Given entries >>
═══
(* ===== verification/FaultFindings.v ===== *)
(** * What the model showed of errors of the database

    Runs over the model of RocksDB, of which a read or a write fails. *)
From S2P Require Import Prelude Path Id Database RocksLib Rocks RocksSpec RocksModel External MerkleNode Instances Trie Error Changes KeyValueDb Tree Iterator Update Trees Proof Storage StorageSpec CommitErrors Findings.

Definition FaultyDb : Type := RocksDB (H := ModelRocks) BasicId.
Definition FaultyStorage : Type := BonsaiStorage Felt252 positive (gmap positive) FaultyDb BasicId.
Definition faulty_new : FaultyStorage :=
  BonsaiStorage_new (RocksDB_new (mkModelDb column_names ∅ []) RocksDBConfig_default) BonsaiStorageConfig_default 8.
Definition faulty_write (i : ByteVec) (key value : Z) : action FaultyStorage (BonsaiStorageError (DatabaseError FaultyDb)) unit :=
  storage_write (i, (test_key key, felt value)).
Definition faulty_get (s : FaultyStorage) (key : Z) : option (option Z) :=
  match BonsaiStorage_get s [] (test_key key) with Ok v => Some (felt_val <$> v) | _ => None end.
Definition faulty_root (s : FaultyStorage) : option Z :=
  match BonsaiStorage_root_hash s [] with Ok h => Some h.(felt_val) | _ => None end.

(** The keys that cannot be read for the moment. *)
Definition with_bad (bad : list ByteVec) (s : FaultyStorage) : FaultyStorage :=
  let kv := s.(tries).(trees_db) in let rocks := kv.(KeyValueDb.db).(rocks_db) in
  mkBonsaiStorage (set_trees_db (set_db (set_rocks_db (mkModelDb rocks.(model_names) rocks.(model_view) bad) kv.(KeyValueDb.db)) kv) s.(tries)).

(** [remove] marks the leaf as removed before it looks for it. When a node on the
    way cannot be read, the leaf stays in the trie with the mark: removing it again
    does nothing, and the commit makes [get] and the root hash disagree. *)
Example failed_remove_splits_state :
  let s := (_ ← faulty_write [] 64 1; _ ← faulty_write [] 96 2; _ ← faulty_write [] 97 3; BonsaiStorage_commit (mkBasicId 0)) faulty_new in
  let s1 := faulty_write [] 97 0 (with_bad [[7%Z; 96%Z]] s.1) in
  let s2 := (_ ← faulty_write [] 97 0; BonsaiStorage_commit (mkBasicId 1)) (with_bad [] s1.1) in
  s.2 = Ok tt /\ s1.2 = Err (Error_Database (RocksDBError_RocksDB model_corruption)) /\ s2.2 = Ok tt /\
  faulty_get s2.1 97 = Some None /\
  faulty_root s2.1 = Some (map_root_hash {[test_key 64 := felt 1; test_key 96 := felt 2; test_key 97 := felt 3]}).(felt_val).
Proof. vm_compute. repeat split. Qed.

(** Later in the removal, when the sibling of the removed leaf cannot be read, the
    node of the leaf is gone while its parent still refers to it: no commit
    succeeds any more. *)
Example failed_remove_dangles :
  let s := (_ ← faulty_write [] 64 1; _ ← faulty_write [] 96 2; BonsaiStorage_commit (mkBasicId 0)) faulty_new in
  let s1 := faulty_write [] 64 0 (with_bad [[3%Z; 96%Z]] s.1) in
  let s2 := BonsaiStorage_commit (mkBasicId 1) (with_bad [] s1.1) in
  let s3 := BonsaiStorage_commit (mkBasicId 1) s2.1 in
  s.2 = Ok tt /\ s1.2 = Err (Error_Database (RocksDBError_RocksDB model_corruption)) /\
  s2.2 = Err (Error_Trie "Couldn't fetch node in the temporary storage") /\ s3.2 = s2.2.
Proof. vm_compute. repeat split. Qed.

(** A commit that cannot write forgets the writes, whose changes are in the log
    of the next commit all the same. *)
Example failed_commit_logs_ghost :
  let e : DatabaseError FaultyDb := RocksDBError_RocksDB model_busy in
  let s := (_ ← faulty_write [] 64 1; BonsaiStorage_transactional_commit (H1 := write_fails e) (mkBasicId 0)) faulty_new in
  let s1 := BonsaiStorage_commit (mkBasicId 1) s.1 in
  s.2 = Err (Error_Database e) /\ s1.2 = Ok tt /\ faulty_get s1.1 64 = Some None /\
  (log ← from_DatabaseError (db_get_by_prefix s1.1.(tries).(trees_db).(KeyValueDb.db) (DatabaseKey_TrieLog (to_bytes (mkBasicId 1))));
    b ← ChangeBatch_deserialize (mkBasicId 1) log;
    Ok (b !! TrieKey_new [] TrieKeyType_Flat (bitslice_to_bytes (test_key 64)))) = Ok (Some (mkChange None (Some (Felt_encode (felt 1))))).
Proof. vm_compute. repeat split. Qed.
═══
Problem to work on >>
Stop at the line containing "let s2 := (_". Please print exactly every line before it from the start of the records, plus that line itself, and nothing else.

Exercise solution >>
(* ===== verification/FaultFindings.v ===== *)
(** * What the model showed of errors of the database

    Runs over the model of RocksDB, of which a read or a write fails. *)
From S2P Require Import Prelude Path Id Database RocksLib Rocks RocksSpec RocksModel External MerkleNode Instances Trie Error Changes KeyValueDb Tree Iterator Update Trees Proof Storage StorageSpec CommitErrors Findings.

Definition FaultyDb : Type := RocksDB (H := ModelRocks) BasicId.
Definition FaultyStorage : Type := BonsaiStorage Felt252 positive (gmap positive) FaultyDb BasicId.
Definition faulty_new : FaultyStorage :=
  BonsaiStorage_new (RocksDB_new (mkModelDb column_names ∅ []) RocksDBConfig_default) BonsaiStorageConfig_default 8.
Definition faulty_write (i : ByteVec) (key value : Z) : action FaultyStorage (BonsaiStorageError (DatabaseError FaultyDb)) unit :=
  storage_write (i, (test_key key, felt value)).
Definition faulty_get (s : FaultyStorage) (key : Z) : option (option Z) :=
  match BonsaiStorage_get s [] (test_key key) with Ok v => Some (felt_val <$> v) | _ => None end.
Definition faulty_root (s : FaultyStorage) : option Z :=
  match BonsaiStorage_root_hash s [] with Ok h => Some h.(felt_val) | _ => None end.

(** The keys that cannot be read for the moment. *)
Definition with_bad (bad : list ByteVec) (s : FaultyStorage) : FaultyStorage :=
  let kv := s.(tries).(trees_db) in let rocks := kv.(KeyValueDb.db).(rocks_db) in
  mkBonsaiStorage (set_trees_db (set_db (set_rocks_db (mkModelDb rocks.(model_names) rocks.(model_view) bad) kv.(KeyValueDb.db)) kv) s.(tries)).

(** [remove] marks the leaf as removed before it looks for it. When a node on the
    way cannot be read, the leaf stays in the trie with the mark: removing it again
    does nothing, and the commit makes [get] and the root hash disagree. *)
Example failed_remove_splits_state :
  let s := (_ ← faulty_write [] 64 1; _ ← faulty_write [] 96 2; _ ← faulty_write [] 97 3; BonsaiStorage_commit (mkBasicId 0)) faulty_new in
  let s1 := faulty_write [] 97 0 (with_bad [[7%Z; 96%Z]] s.1) in
  let s2 := (_ ← faulty_write [] 97 0; BonsaiStorage_commit (mkBasicId 1)) (with_bad [] s1.1) in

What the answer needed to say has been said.